I upgraded my laptop to Ubuntu Linux 5.10 from 5.04 over the weekend. It was as simple as changing ‘hoary’ to ‘breezy’ (I dislike codenames–version numbers are so much more immediately comprehensible, but whatever) in /etc/apt/sources.list
, running two commands, and waiting for a couple of hours while new packages were downloaded and installed. There should be a GUI for distribution upgrade. One may exist–I didn’t look.
Everything still works, with no post-upgrade manual fixing needed. Evolution seems a little better behaved, and I’m now running the current version (2.4.1) so have little excuse for not filing bugs.

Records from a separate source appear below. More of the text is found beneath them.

(* ===== verification/RouterInv.v ===== *)
(** * Queues, routes and charges of the controller

    What the primitive operations of [Router] do, exactly; and the invariant
    that ties the three ledgers of the controller together: the routes, the
    charges of the policy and the history of the command queues. *)

From S2P Require Export Router LoadPolicySpec.

Module RouterInv.
Import LoadPolicy PolicySpec Loop Sched Router.

Section Controller.
Context {P LP : Type} `{!_LoadPolicy P, !LoadPolicyLaws P}.
Notation Controller := (DataParallelController P).
Implicit Types (c : Controller) (rid : string) (r : nat) (cmd : SchedulerCommand).

(** ** Puts *)

Definition push cmd (q : CommandQueue) : CommandQueue := MkQueue (is_open q) (commands q ++ [cmd]).

Definition push_all (l : list (nat * SchedulerCommand)) (queues : list CommandQueue) : list CommandQueue :=
  foldl (λ qs x, alter (push x.2) x.1 qs) queues l.

(** The commands of [l] for one queue. *)
Definition for_queue r (l : list (nat * SchedulerCommand)) : list SchedulerCommand :=
  (filter (λ x, x.1 = r) l).*2.

Lemma push_all_lookup l : ∀ queues r,
  push_all l queues !! r = (λ q, MkQueue (is_open q) (commands q ++ for_queue r l)) <$> queues !! r.
Proof.
  unfold for_queue. induction l as [|[i cmd] l IH]; intros queues r.
  { cbn. destruct (queues !! r) as [[o h]|]; cbn; [by rewrite app_nil_r|done]. }
  change (push_all ((i, cmd) :: l) queues) with (push_all l (alter (push cmd) i queues)).
  rewrite IH. destruct (decide (i = r)) as [->|Hne].
  - rewrite filter_cons_True by done. rewrite list_lookup_alter_eq. destruct (queues !! r) as [[o h]|]; cbn; [|done].
    by rewrite <- app_assoc.
  - rewrite filter_cons_False by done. by rewrite list_lookup_alter_ne.
Qed.

Lemma push_all_app l1 l2 queues : push_all (l1 ++ l2) queues = push_all l2 (push_all l1 queues).
Proof. unfold push_all. by rewrite foldl_app. Qed.

Lemma push_all_length l queues : length (push_all l queues) = length queues.
Proof.
  unfold push_all. revert queues. induction l as [|x l IH]; intros queues; cbn; [done|].
  by rewrite IH, length_alter.
Qed.

Definition puts (l : list (nat * SchedulerCommand)) : St Controller unit := for_each (λ '(r, cmd), put r cmd) l.

Lemma set_queues_id c : set_queues (_command_queues c) c = c.
Proof. by destruct c. Qed.

Lemma queue_put_run r cmd c q :
  _command_queues c !! r = Some q →
  put r cmd c = if is_open q then (Ok tt, set_queues (push_all [(r, cmd)] (_command_queues c)) c)
                else (Err ValueError, c).
Proof.
  intros Hq. unfold put. st_prim. rewrite (item_Ok _ _ _ Hq). unfold rguard.
  destruct q as [[] h]; cbn [is_open]; st_prim; [|done]. f_equal. f_equal. cbn.
  apply list_eq. intros i. destruct (decide (i = r)) as [->|].
  - rewrite list_lookup_alter_eq, Hq. apply list_lookup_insert_eq. by eapply lookup_lt_Some.
  - by rewrite list_lookup_alter_ne, list_lookup_insert_ne.
Qed.

(** Puts go through up to the first closed queue. *)
Lemma puts_run l : ∀ c,
  Forall (λ x, x.1 < length (_command_queues c)) l →
  ∃ pre post, l = pre ++ post ∧
    puts l c = (if decide (post = []) then Ok tt else Err ValueError,
                set_queues (push_all pre (_command_queues c)) c) ∧
    (Forall (λ q, is_open q = true) (_command_queues c) → post = []).
Proof.
  induction l as [|[r cmd] l IH]; intros c Hl.
  { exists [], []. split_and!; [done| |done]. cbn. by rewrite set_queues_id. }
  apply Forall_cons in Hl as [Hr Hl]. cbn in Hr. destruct (lookup_lt_is_Some_2 _ _ Hr) as [q Hq].
  unfold puts. cbn [for_each]. destruct (is_open q) eqn:Ho.
  - set (c1 := set_queues (push_all [(r, cmd)] (_command_queues c)) c).
    destruct (IH c1) as (pre & post & -> & E & Hopen).
    { eapply Forall_impl; [exact Hl|]. intros x Hx. unfold c1. cbn [_command_queues set_queues]. by rewrite push_all_length. }
    exists ((r, cmd) :: pre), post. split; [done|]. split.
    + rewrite run_bind, (queue_put_run r cmd c q Hq), Ho. unfold puts in E. fold c1. rewrite E. done.
    + intros Hall. apply Hopen. unfold c1. cbn [_command_queues set_queues]. rewrite Forall_lookup. intros i q' Hq'.
      rewrite push_all_lookup in Hq'. apply fmap_Some in Hq' as (q0 & Hq0 & ->). cbn. rewrite Forall_lookup in Hall. by eapply Hall.
  - exists [], ((r, cmd) :: l). split_and!; [done| |].
    + rewrite run_bind, (queue_put_run r cmd c q Hq), Ho. cbn. by rewrite set_queues_id.
    + intros Hall. rewrite Forall_lookup in Hall. specialize (Hall _ _ Hq). congruence.
Qed.

(** The puts of [_send_replica]: the command, and a wake-up for every peer. *)
Definition sends (dp : bool) (n r : nat) cmd : list (nat * SchedulerCommand) :=
  (r, cmd) :: if dp then (λ peer, (peer, CmdWake)) <$> filter (λ peer, peer ≠ r) (seq 0 n) else [].

Lemma for_each_app {S A} (f : A → St S unit) l1 l2 s :
  for_each f (l1 ++ l2) s = (_ ← for_each f l1; for_each f l2) s.
Proof.
  revert s. induction l1 as [|a l1 IH]; intros s; cbn [for_each app]; [done|].
  rewrite !run_bind. destruct (f a s) as [[[]|e] s1]; [|done]. by rewrite IH.
Qed.

Lemma for_each_skip {S A B} (f : A → St S unit) (g : B → St S unit) (h : A → B) (Q : A → Prop)
    `{!∀ a, Decision (Q a)} l s :
  (∀ a s, f a s = if decide (Q a) then g (h a) s else (Ok tt, s)) →
  for_each f l s = for_each g (h <$> filter Q l) s.
Proof.
  intros Hf. revert s. induction l as [|a l IH]; intros s; [done|]. cbn [for_each].
  rewrite run_bind, Hf. destruct (decide (Q a)) as [Ha|Ha].
  - rewrite filter_cons_True by done. cbn [fmap list_fmap for_each]. rewrite run_bind.
    destruct (g (h a) s) as [[[]|e] s1]; [apply IH|done].
  - rewrite filter_cons_False by done. apply IH.
Qed.

Lemma queue_put_shape r cmd c c' x :
  put r cmd c = (x, c') →
  c' = set_queues (_command_queues c') c ∧ length (_command_queues c') = length (_command_queues c).
Proof.
  destruct (_command_queues c !! r) as [q|] eqn:Hq.
  - rewrite (queue_put_run r cmd c q Hq). destruct (is_open q); intros [= _ <-]; cbn [_command_queues set_queues].
    + split; [done|]. change (length (push_all [(r, cmd)] (_command_queues c)) = length (_command_queues c)).
      apply push_all_length.
    + by rewrite set_queues_id.
  - unfold put. st_prim. unfold item. rewrite Hq. intros [= _ <-]. by rewrite set_queues_id.
Qed.

Lemma send_replica_puts r cmd c :
  length (_command_queues c) = data_parallel_size c →
  _send_replica r cmd c = puts (sends (enable_dp_attention c) (data_parallel_size c) r cmd) c.
Proof.
  intros Hn. unfold _send_replica, puts, sends. cbn [for_each]. rewrite !run_bind.
  destruct (put r cmd c) as [[[]|e] c1] eqn:E; [|done]. rewrite run_bind. cbv beta iota delta [gets id].
  destruct (queue_put_shape _ _ _ _ _ E) as [-> Hl]. rewrite Hn in Hl.
  cbn [enable_dp_attention set_queues _command_queues] in *. rewrite Hl.
  destruct (enable_dp_attention c); [|done].
  apply (for_each_skip _ (λ '(r, cmd), put r cmd) (λ peer, (peer, CmdWake)) (λ peer, peer ≠ r)).
  intros peer s. destruct (Nat.eqb_spec peer r) as [->|Hne].
  - by rewrite decide_False by tauto.
  - by rewrite decide_True.
Qed.

(** ** The tables *)

Record tables c : Prop := {
  t_policy : policy_ok (_policy c);
  t_size : dp_size (_policy c) = data_parallel_size c;
  t_queues : length (_command_queues c) = data_parallel_size c;
  t_routes : ∀ rid r, _routes c !! rid = Some r → r < data_parallel_size c;
  t_charges : ∀ rid r a, charged (_policy c) !! rid = Some (r, a) → _routes c !! rid = Some r;
}.

(** Only the routes and the policy differ. *)
Definition same_but c c' : Prop := c' = set_routes (_routes c') (set_policy (_policy c') c).

Lemma same_but_refl c : same_but c c.
Proof. by destruct c. Qed.
Lemma same_but_trans c1 c2 c3 : same_but c1 c2 → same_but c2 c3 → same_but c1 c3.
Proof. unfold same_but. intros E1 E2. rewrite E2, E1. done. Qed.

Lemma tables_queues c queues :
  length queues = length (_command_queues c) → tables c → tables (set_queues queues c).
Proof. intros Hl [? ? Hq ? ?]. split; cbn; [done..|by rewrite Hl|done|done]. Qed.

Lemma release_run c rid :
  tables c →
  ∃ c', _release rid c = (Ok tt, c') ∧ tables c' ∧ same_but c c' ∧
    _routes c' = delete rid (_routes c) ∧ charged (_policy c') = delete rid (charged (_policy c)).
Proof.
  intros Ht. unfold _release. st_prim. destruct (_routes c !! rid) as [r|] eqn:Er.
  - st_prim. unfold on_policy. cbn [set_routes _policy].
    destruct (release_spec (_policy c) rid (t_policy c Ht)) as (p' & -> & Hp & Hs & Hc).
    eexists. split; [reflexivity|]. cbn. split_and!; [|done|done|done]. destruct Ht as [? ? ? Hr Hch].
    split; cbn; [done|congruence|done| |].
    + intros rid' r' [_ Hl]%lookup_delete_Some. by eapply Hr.
    + intros rid' r' a. rewrite Hc, !lookup_delete_Some. intros [Hne Hl]. eauto.
  - exists c. split_and!; [done|done|apply same_but_refl|by rewrite delete_id|].
    rewrite delete_id; [done|]. destruct (charged (_policy c) !! rid) as [[r a]|] eqn:E; [|done].
    pose proof (t_charges c Ht _ _ _ E). congruence.
Qed.

Definition without {A} (rids : list string) (m : gmap string A) : gmap string A :=
  foldl (λ m rid, delete rid m) m rids.

Lemma without_lookup {A} rids : ∀ (m : gmap string A) rid,
  without rids m !! rid = if decide (rid ∈ rids) then None else m !! rid.
Proof.
  unfold without. induction rids as [|x rids IH]; intros m rid; cbn [foldl].
  - rewrite decide_False by apply not_elem_of_nil. done.
  - rewrite IH. destruct (decide (rid ∈ rids)); [by rewrite decide_True by (by right)|].
    destruct (decide (rid = x)) as [->|].
    + rewrite lookup_delete_eq, decide_True by (by left). done.
    + rewrite lookup_delete_ne, decide_False by (rewrite ?elem_of_cons; naive_solver). done.
Qed.

Lemma releases_run rids : ∀ c,
  tables c →
  ∃ c', for_each _release rids c = (Ok tt, c') ∧ tables c' ∧ same_but c c' ∧
    _routes c' = without rids (_routes c) ∧ charged (_policy c') = without rids (charged (_policy c)).
Proof.
  induction rids as [|rid rids IH]; intros c Ht; cbn [for_each].
  { exists c. split_and!; try done. apply same_but_refl. }
  destruct (release_run c rid Ht) as (c1 & E1 & Ht1 & Hs1 & Hr1 & Hc1).
  destruct (IH c1 Ht1) as (c2 & E2 & Ht2 & Hs2 & Hr2 & Hc2).
  exists c2. rewrite (run_Ok _ _ _ _ _ E1). split_and!; [done|done|by eapply same_but_trans| |].
  - by rewrite Hr2, Hr1.
  - by rewrite Hc2, Hc1.
Qed.

Definition add_ok (a : AddRequest) : Prop :=
  add_request_id a ≠ EmptyString ∧ Forall Chain.is_token (add_prompt_token_ids a).

Lemma route_run c a :
  tables c → add_request_id a ≠ EmptyString → _routes c !! add_request_id a = None →
  match route a c with
  | (Ok r, c') => tables c' ∧ same_but c c' ∧ r < data_parallel_size c ∧
      _routes c' = <[add_request_id a := r]> (_routes c) ∧
      ∀ rid, rid ≠ add_request_id a → charged (_policy c') !! rid = charged (_policy c) !! rid
  | (Err _, c') => tables c' ∧ same_but c c' ∧ _routes c' = _routes c ∧
      charged (_policy c') = charged (_policy c) ∧ ¬ add_ok a
  end.
Proof.
  intros Ht Hne Hn. set (rid := add_request_id a) in *.
  assert (Hfree : charged (_policy c) !! rid = None).
  { destruct (charged (_policy c) !! rid) as [[r x]|] eqn:E; [|done]. pose proof (t_charges c Ht _ _ _ E). congruence. }
  pose proof (select_spec (_policy c) (Z.of_nat (length (add_prompt_token_ids a))) (add_prompt_token_ids a)
    rid (t_policy c Ht) Hne Hfree) as Hsel.
  unfold route, on_policy. fold rid. st_prim. destruct (select _ _ _ (_policy c)) as [[r|e] p'].
  - destruct Hsel as (Hp & Hs & Hr & Hc). rewrite (t_size c Ht) in Hr, Hs. cbn. split_and!; [|done|done|done|].
    + destruct Ht as [? ? ? Hroutes Hch]. split; cbn; try done.
      * intros rid' r'. rewrite lookup_insert_Some. intros [[_ <-]|[_ Hl]]; [done|by eapply Hroutes].
      * intros rid' r' x Hl. destruct (decide (rid' = rid)) as [->|Hd].
        -- rewrite lookup_insert_eq. destruct Hc as [Hc|[y Hc]]; rewrite Hc in Hl; [congruence|].
           rewrite lookup_insert_eq in Hl. congruence.
        -- rewrite lookup_insert_ne by done. apply (Hch rid' r' x).
           destruct Hc as [Hc|[y Hc]]; rewrite Hc in Hl; [done|]. by rewrite lookup_insert_ne in Hl.
    + intros rid' Hd. cbn [_policy set_routes set_policy]. destruct Hc as [->|[y ->]]; [done|]. by rewrite lookup_insert_ne.
  - destruct Hsel as (Hp & Hs & Hc & Hbad). split_and!; [|done|done|done|].
    + destruct Ht as [? ? ? Hroutes Hch]. split; cbn; [done|congruence|done|done|]. intros rid' r' x. rewrite Hc. apply Hch.
    + intros [_ Hok]. done.
Qed.

Definition ids_of (requests : list AddRequest) : list string := add_request_id <$> requests.

(** The requests sent to one replica. *)
Definition assigned r (choices : list (AddRequest * nat)) : list AddRequest :=
  (filter (λ x, x.2 = r) choices).*1.

Lemma route_all_run requests : ∀ grouped c,
  tables c → NoDup (ids_of requests) → length grouped = data_parallel_size c →
  Forall (λ a, add_request_id a ≠ EmptyString ∧ _routes c !! add_request_id a = None) requests →
  match route_all requests grouped c with
  | (Ok grouped', c') => tables c' ∧ same_but c c' ∧ ∃ choices, choices.*1 = requests ∧
      grouped' = imap (λ r g, g ++ assigned r choices) grouped ∧
      (∀ rid, rid ∉ ids_of requests → _routes c' !! rid = _routes c !! rid ∧
        charged (_policy c') !! rid = charged (_policy c) !! rid) ∧
      (∀ a r, (a, r) ∈ choices → _routes c' !! add_request_id a = Some r ∧ r < data_parallel_size c)
  | (Err _, c') => tables c' ∧ same_but c c' ∧ ¬ Forall add_ok requests
  end.
Proof.
  induction requests as [|a requests IH]; intros grouped c Ht Hnd Hg Hall; cbn [route_all].
  { split_and!; [done|apply same_but_refl|]. exists []. split_and!; [done| |done|].
    - apply list_eq. intros i. rewrite list_lookup_imap. destruct (grouped !! i); cbn; [by rewrite app_nil_r|done].
    - intros a r H. by apply elem_of_nil in H. }
  apply NoDup_cons in Hnd as [Hnot Hnd]. apply Forall_cons in Hall as [[Hne Hn] Hall].
  pose proof (route_run c a Ht Hne Hn) as Hrun. rewrite run_bind. destruct (route a c) as [[r|e] c1].
  2: { destruct Hrun as (Ht1 & Hs1 & _ & _ & Hbad). split_and!; [done|done|]. intros [H _]%Forall_cons. done. }
  destruct Hrun as (Ht1 & Hs1 & Hr & Hr1 & Hc1). st_prim.
  assert (Hn1 : data_parallel_size c1 = data_parallel_size c) by (by rewrite Hs1).
  destruct (lookup_lt_is_Some_2 grouped r) as [g Hgr]; [by rewrite Hg|].
  rewrite (item_Ok _ _ _ Hgr). specialize (IH (<[r := g ++ [a]]> grouped) c1 Ht1 Hnd).
  rewrite length_insert, Hn1 in IH. specialize (IH Hg).
  assert (Hall1 : Forall (λ a, add_request_id a ≠ EmptyString ∧ _routes c1 !! add_request_id a = None) requests).
  { rewrite Forall_forall in *. intros b Hb. destruct (Hall b Hb) as [Hbe Hbn]. split; [done|].
    rewrite Hr1, lookup_insert_ne; [done|]. intros E. apply Hnot. rewrite E. unfold ids_of. by apply list_elem_of_fmap_2. }
  specialize (IH Hall1). destruct (route_all requests _ c1) as [[grouped'|e] c'].
  2: { destruct IH as (Ht' & Hs' & Hbad). split_and!; [done|by eapply same_but_trans|]. intros [_ H]%Forall_cons. done. }
  destruct IH as (Ht' & Hs' & choices & Hch & -> & Hother & Hin).
  split_and!; [done|by eapply same_but_trans|]. exists ((a, r) :: choices). split_and!.
  - cbn. by rewrite Hch.
  - apply list_eq. intros i. rewrite !list_lookup_imap. unfold assigned. destruct (decide (i = r)) as [->|Hd].
    + rewrite filter_cons_True by done. rewrite list_lookup_insert_eq by (by rewrite Hg). rewrite Hgr. cbn.
      by rewrite <- app_assoc.
    + rewrite filter_cons_False by (cbn; congruence). by rewrite list_lookup_insert_ne by done.
  - intros rid Hrid. unfold ids_of in Hrid. cbn in Hrid. apply not_elem_of_cons in Hrid as [Hd Hrid].
    destruct (Hother rid Hrid) as [-> ->]. rewrite Hr1, lookup_insert_ne by done. split; [done|by apply Hc1].
  - intros b i [[= -> ->]|Hb]%elem_of_cons.
    + destruct (Hother (add_request_id a) Hnot) as [-> _]. by rewrite Hr1, lookup_insert_eq.
    + destruct (Hin b i Hb) as [? ?]. split; [done|congruence].
Qed.
End Controller.
End RouterInv.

The most noticable change is Evince as the default PDF viewer. Evince feels much faster than xpdf or AcroRead. I’m guessing that Evince is used to render PDF thumbnails on the desktop, a nice touch.
I’m happy to see Ubuntu become a juggernaut, which helps address one of Asa Dotzler’s well thought out essays on why Linux is still not ready for mass desktop adoption:
[T]there needs to be a lot more cross-distro compatibility or a lot fewer distros. This will make it much easier for software vendors to target the Linux platform and will make it much easier for Regular People to “shop around” for software.
I would modify that slightly: there needs to be one desktop distribution that people can install and vendors support without thinking (there will always be thousands of niche distributions).
Now if rent-a-dedicated-server businesses would start offering Ubuntu Server I’d be rather happy.